Investigation of bioactive molecules released by MSCs seeded on decellularized tracheal scaffolds for airway tissue engineering

Abstract

Background & Aim The use of Mesenchymal stromal cells (MSCs) in tissue engineering applications has expanded exponentially. Their relative ease of isolation, expansion and differentiation potential in addition to the ever-expanding knowledge of their paracrine mediated effects such as anti-inflammatory, immunomodulatory and anti-scarring and supportive effects. This has made them an attractive source that could improve tissue healing, repair and regeneration.

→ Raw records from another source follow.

Lemma divExact_spec a b :
  0 <= scale a -> 0 <= scale b -> coef b <> 0 ->
  (exists r, preferredQuotient a b r /\ divExact a b = checked r) \/
  ((forall r, ~ exactQuotient a b r) /\ divExact a b = Err errInexact).
Proof.
  intros Ha Hb Hz. destruct (reduced a b) as [n d] eqn:E. destruct (reduced_spec a b n d Hz E) as (Hd & Hx & Hc).
  rewrite (divExact_reduced a b n d) by done. cbn zeta.
  destruct (twosLoop _ d 0) as [rest twos] eqn:E2. destruct (fivesLoop _ rest 0) as [rest' fives] eqn:E5.
  destruct (factor_loops d rest twos rest' fives Hd E2 E5) as (H2 & H5 & Ed & Hp & Ho & Hm).
  assert (forall t, 0 <= t -> (d | 10 ^ t) <-> rest' = 1 /\ Z.max twos fives <= t) as Hdiv
    by (intros t Ht; rewrite Ed; exact (divides_ten _ _ _ _ H2 H5 Ht Hp Ho Hm)).
  assert (forall r, exactQuotient a b r -> rest' = 1 /\
    (scale a - scale b <= scale r -> Z.max twos fives <= scale r + scale b - scale a)) as Hq.
  { intros r Hr. pose proof Hr as [Hs _].
    destruct (proj1 (Hdiv (scale r + scale b) ltac:(lia))) as [H1 _];
      [eapply quotient_divides; [exact Ha | exact Hb | exact Hz | | exact Hx | exact Hc | exact Hr | | ]; lia | ].
    split; [done | ]. intros Hle. apply (Hdiv (scale r + scale b - scale a) ltac:(lia)).
    eapply quotient_divides; [exact Ha | exact Hb | exact Hz | | exact Hx | exact Hc | exact Hr | | ]; lia. }
  destruct (Z.eqb_spec rest' 1) as [-> | H1]; cbn [negb].
  - left. set (k := Z.max twos fives) in *. destruct (proj2 (Hdiv k ltac:(lia))) as [j Ej]; [lia | ].
    rewrite Ej, Z.quot_mul by lia.
    assert (forall c s, 0 <= s -> scale a - scale b <= s -> (forall s', scale a - scale b <= s' -> 0 <= s' ->
      k <= s' + scale b - scale a -> s <= s') -> c * d * 10 ^ scale a = n * 10 ^ (s + scale b) ->
      preferredQuotient a b (mkDec c s)) as Hpref.
    { intros c s Hs Hle Hmin Heq. split; [ | split; [done | ]].
      - split; [done | ]. apply (quotient_cross a b (mkDec c s) n d); try done. lia.
      - intros r' Hr' Hle'. destruct (Hq r' Hr') as [_ Hk]. destruct Hr'. apply Hmin; auto. }
    destruct (Z.ltb_spec (k + scale a - scale b) 0) as [Hneg | Hpos].
    + exists (mkDec (n * j * 10 ^ (- (k + scale a - scale b))) 0). split; [ | done].
      apply Hpref; try lia.
      transitivity (n * (j * d) * (10 ^ (- (k + scale a - scale b)) * 10 ^ scale a)); [ring | ].
      rewrite <- Ej, <- Z.mul_assoc, <- !Z.pow_add_r by lia. do 2 f_equal. lia.
    + exists (mkDec (n * j) (k + scale a - scale b)). split; [ | done]. apply Hpref; try lia.
      transitivity (n * (j * d) * 10 ^ scale a); [ring | ].
      rewrite <- Ej, <- Z.mul_assoc, <- !Z.pow_add_r by lia. do 2 f_equal. lia.
  - right. split; [ | done]. intros r Hr. by apply H1, (Hq r).
Qed.

(** Exact division is complete and economical.  [div] without a scale gives a quotient
    whose product with the divisor is the dividend, at the fewest decimal places that are
    not below the difference of the scales (or the limit error when that quotient is past
    the limits); it reports [errInexact] exactly when no decimal of any size is the
    quotient, and [errDivZero] for a zero divisor.  In particular the loops that count the
    factors of the denominator have found them all. *)
Theorem division_exact (a b : dec) (m : mode) (Ha : decOK a) (Hb : decOK b) :
  if coef b =? 0 then div a b (-1) m = Err errDivZero
  else
    (exists r, preferredQuotient a b r /\ div a b (-1) m = checked r) \/
    ((forall r, ~ exactQuotient a b r) /\ div a b (-1) m = Err errInexact).
Proof.
  destruct Ha as [[Ha _] _], Hb as [[Hb _] _]. unfold div.
  destruct (Z.eqb_spec (coef b) 0) as [E | E]; [done | ]. by apply divExact_spec.
Qed.

Lemma division_exact_witness :
  div (mkDec 10 1) (mkDec (-8) 0) (-1) halfEven = Ok (mkDec (-125) 3) /\
  forall r, ~ exactQuotient (mkDec 1 0) (mkDec 3 0) r.
Proof.
  split; [reflexivity | ].
  assert (decOK (mkDec 1 0) /\ decOK (mkDec 3 0)) as [H1 H3] by (repeat split; vm_compute; discriminate).
  destruct (division_exact (mkDec 1 0) (mkDec 3 0) halfEven H1 H3) as [(r & _ & E) | [H _]]; [ | exact H].
  exfalso. assert (div (mkDec 1 0) (mkDec 3 0) (-1) halfEven = Err errInexact) as Ei by reflexivity.
  rewrite Ei in E. destruct (checked_cases r) as [E' | E']; rewrite E' in E; discriminate.
Defined.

We and others have used MSCs for recellularization of decellularized, cadaveric donor tracheal scaffolds in several clinical compassionate cases of airway tissue engineering for stenosis. However, the role of these cells in the engineered airway remains not fully explored. The aim of this study was to investigate viability, proliferation and differential gene expression of selected angiogenic and growth factors of human MSCs seeded onto decellularized tracheal scaffolds. Methods, Results & Conclusion Methods Human umbilical cord MSCs were isolated by expanded in GMP-compliant, serum-free culture conditions to a maximum of 10 population doublings. Cells were recovered, suspended in culture media and seeded by passive adhesion onto human decellularized tracheal scaffolds at a density of 500 × 103/cm2. The seeded constructs were cultured in 5% CO2 at 37°C and assessed at days 3, 7 and 14 for viability and proliferation using live/ dead staining and KI67 staining. RNA extraction was performed on day 3 and reverse transcriptase polymerase chain reaction (RT-PCR) was used to test gene expression changes of VEGF, PTGES (PGE2), CSF2 (GM-CSF), TGF-B and BMP4 as opposed to two-dimensional culture flasks. Results & conclusion The study demonstrated the cytocompatibility of the scaffolds. Cells remained viable and continued to proliferate during 14 days of culture. RT-PCR analysis revealed an upregulation of VEGFA, PTGES (PGE2), CSF2 (GM-CSF), TGF-B and downregulation of BMP4. The results of this preliminary study indicate that seeded MSCs are able to engraft into the scaffold and proliferate whilst producing angiogenic and supportive factors that could enhance constructive remodelling of tissue engineered airway upon implantation.